(* ===== verification/AppDb.v ===== *)
(** p4rt_app/sonic: [response_handler.cc], the write path of [app_db_manager.cc] and the
    [PerformAppDb...Update] functions of the VRF and VLAN translations.  Updates are sent to the
    OrchAgent, over ZMQ for the P4RT table and through Redis for the others; its responses are
    matched with the updates, failed Redis updates are rolled back, and updates after a failure
    are not attempted.  The adapters to swss (Redis, ZMQ) are the environment: what was sent is
    logged, what will be received is an input stream. *)
From S2P Require Import Prelude.

(** * Data *)

(** [pdpi::IrUpdateStatus]; the code [None] is OK. *)
Record IrUpdateStatus := mkStatus { code : option StatusCode; message : str }.

Definition OkStatus : IrUpdateStatus := mkStatus None [].

(** utils/status_utility.cc *)
Definition GetIrUpdateStatus (c : option StatusCode) (msg : str) : IrUpdateStatus :=
  match c with
  | Some c => mkStatus (Some c) msg
  | None => OkStatus
  end.

Inductive AppDbTableType := P4RT | VRF_TABLE | VLAN_TABLE | VLAN_MEMBER_TABLE.

#[global] Instance AppDbTableType_eq_dec : EqDecision AppDbTableType.
Proof. solve_decision. Defined.

Abbreviation FieldValues := (list (str * str)).

Record KeyOpFieldsValues := mkKfv {
  kfvKey : str;
  kfvOp : str;
  kfvFieldsValues : FieldValues;
}.

Record AppDbUpdate := mkAppDbUpdate { table : AppDbTableType; update : KeyOpFieldsValues }.

(** A notification of the OrchAgent: status string, key, values. *)
Record Notification := mkNotification {
  status_str : str;
  actual_key : str;
  value_tuples : FieldValues;
}.

(** What the OrchAgent does while the code waits: a notification ([None] is a timeout), and the
    databases as it leaves them. *)
Record Arrival := mkArrival {
  notification : option Notification;
  new_app_db : gmap str FieldValues;
  new_app_state_db : gmap str FieldValues;
}.

(** A Redis table: the commands produced, its contents in APPL_DB and APPL_STATE_DB, the
    notifications already queued and those that will arrive. *)
Record NotifiedTable := mkNotifiedTable {
  produced : list KeyOpFieldsValues;
  app_db : gmap str FieldValues;
  app_state_db : gmap str FieldValues;
  pending : list Notification;
  incoming : list Arrival;
}.

(** The ZMQ channel of the P4RT table: batches sent, replies to come (database, table, tuples). *)
Record ZmqChannel := mkZmq {
  zmq_sent : list (list KeyOpFieldsValues);
  zmq_replies : list (option (str * str * list KeyOpFieldsValues));
}.

Record AppDbWorld := mkAppDbWorld {
  p4rt_channel : ZmqChannel;
  vrf_table : NotifiedTable;
  vlan_table : NotifiedTable;
  vlan_member_table : NotifiedTable;
}.

(** [absl::btree_map<std::string, V>]: an association list sorted by key. *)
Section btree.
Context {V : Type}.

(** [operator[] =]. *)
Fixpoint bt_set (key : str) (v : V) (m : list (str * V)) : list (str * V) :=
  match m with
  | [] => [(key, v)]
  | (k, x) :: m' =>
    if str_ltb key k then (key, v) :: m
    else if str_ltb k key then (k, x) :: bt_set key v m'
    else (k, v) :: m'
  end.

Fixpoint bt_find (key : str) (m : list (str * V)) : option V :=
  match m with
  | [] => None
  | (k, x) :: m => if bool_decide (k = key) then Some x else bt_find key m
  end.

(** [insert]: [None] when the key is present. *)
Definition bt_insert (key : str) (v : V) (m : list (str * V)) : option (list (str * V)) :=
  match bt_find key m with Some _ => None | None => Some (bt_set key v m) end.

Definition bt_sorted (m : list (str * V)) : Prop :=
  StronglySorted (λ a b, str_ltb (fst a) (fst b) = true) m.
End btree.

(** * response_handler.cc *)

(** The swss status codes the code distinguishes; [SWSS_RC_OTHER] stands for the rest. *)
Inductive SwssStatusCode :=
  | SWSS_RC_SUCCESS | SWSS_RC_UNKNOWN | SWSS_RC_IN_USE | SWSS_RC_INVALID_PARAM
  | SWSS_RC_DEADLINE_EXCEEDED | SWSS_RC_NOT_FOUND | SWSS_RC_EXISTS | SWSS_RC_PERMISSION_DENIED
  | SWSS_RC_FULL | SWSS_RC_UNIMPLEMENTED | SWSS_RC_INTERNAL | SWSS_RC_NO_MEMORY
  | SWSS_RC_UNAVAIL | SWSS_RC_NOT_EXECUTED | SWSS_RC_OTHER.

Inductive response_error := MissingResponse (key : str) | ExtraResponse (key : str).

Section response_handler.
(** swss: parsing of status strings; absl: escaping of messages. *)
Context (strToStatusCode : str → SwssStatusCode) (CHexEscape : str → str).

Definition SwssToP4RTErrorCode (status_str : str) : option StatusCode :=
  match strToStatusCode status_str with
  | SWSS_RC_SUCCESS => None
  | SWSS_RC_UNKNOWN => Some kUnknown
  | SWSS_RC_IN_USE | SWSS_RC_INVALID_PARAM => Some kInvalidArgument
  | SWSS_RC_DEADLINE_EXCEEDED => Some kDeadlineExceeded
  | SWSS_RC_NOT_FOUND => Some kNotFound
  | SWSS_RC_EXISTS => Some kAlreadyExists
  | SWSS_RC_PERMISSION_DENIED => Some kPermissionDenied
  | SWSS_RC_FULL => Some kResourceExhausted
  | SWSS_RC_UNIMPLEMENTED => Some kUnimplemented
  | SWSS_RC_INTERNAL | SWSS_RC_NO_MEMORY => Some kInternal
  | SWSS_RC_UNAVAIL => Some kUnavailable
  | SWSS_RC_NOT_EXECUTED => Some kAborted
  | SWSS_RC_OTHER => Some kUnknown
  end.

Fixpoint zmq_responses_loop (kfvs : list KeyOpFieldsValues) (key_to_status_map : list (str * IrUpdateStatus))
  : result (list (str * IrUpdateStatus)) :=
  match kfvs with
  | [] => Ok key_to_status_map
  | kfv :: kfvs =>
    match kfvFieldsValues kfv with
    | [] => Err kInternal
    | first_tuple :: _ =>
      let result_ := mkStatus (SwssToP4RTErrorCode (fst first_tuple)) (CHexEscape (snd first_tuple)) in
      match bt_insert (kfvKey kfv) result_ key_to_status_map with
      | None => Err kInternal
      | Some m => zmq_responses_loop kfvs m
      end
    end
  end.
****
Print, from the entries above, the line with "databases as it leaves them. *)", the line with "(** A Redis" and all lines between them, exactly and with nothing else.

    databases as it leaves them. *)
Record Arrival := mkArrival {
  notification : option Notification;
  new_app_db : gmap str FieldValues;
  new_app_state_db : gmap str FieldValues;
}.

(** A Redis table: the commands produced, its contents in APPL_DB and APPL_STATE_DB, the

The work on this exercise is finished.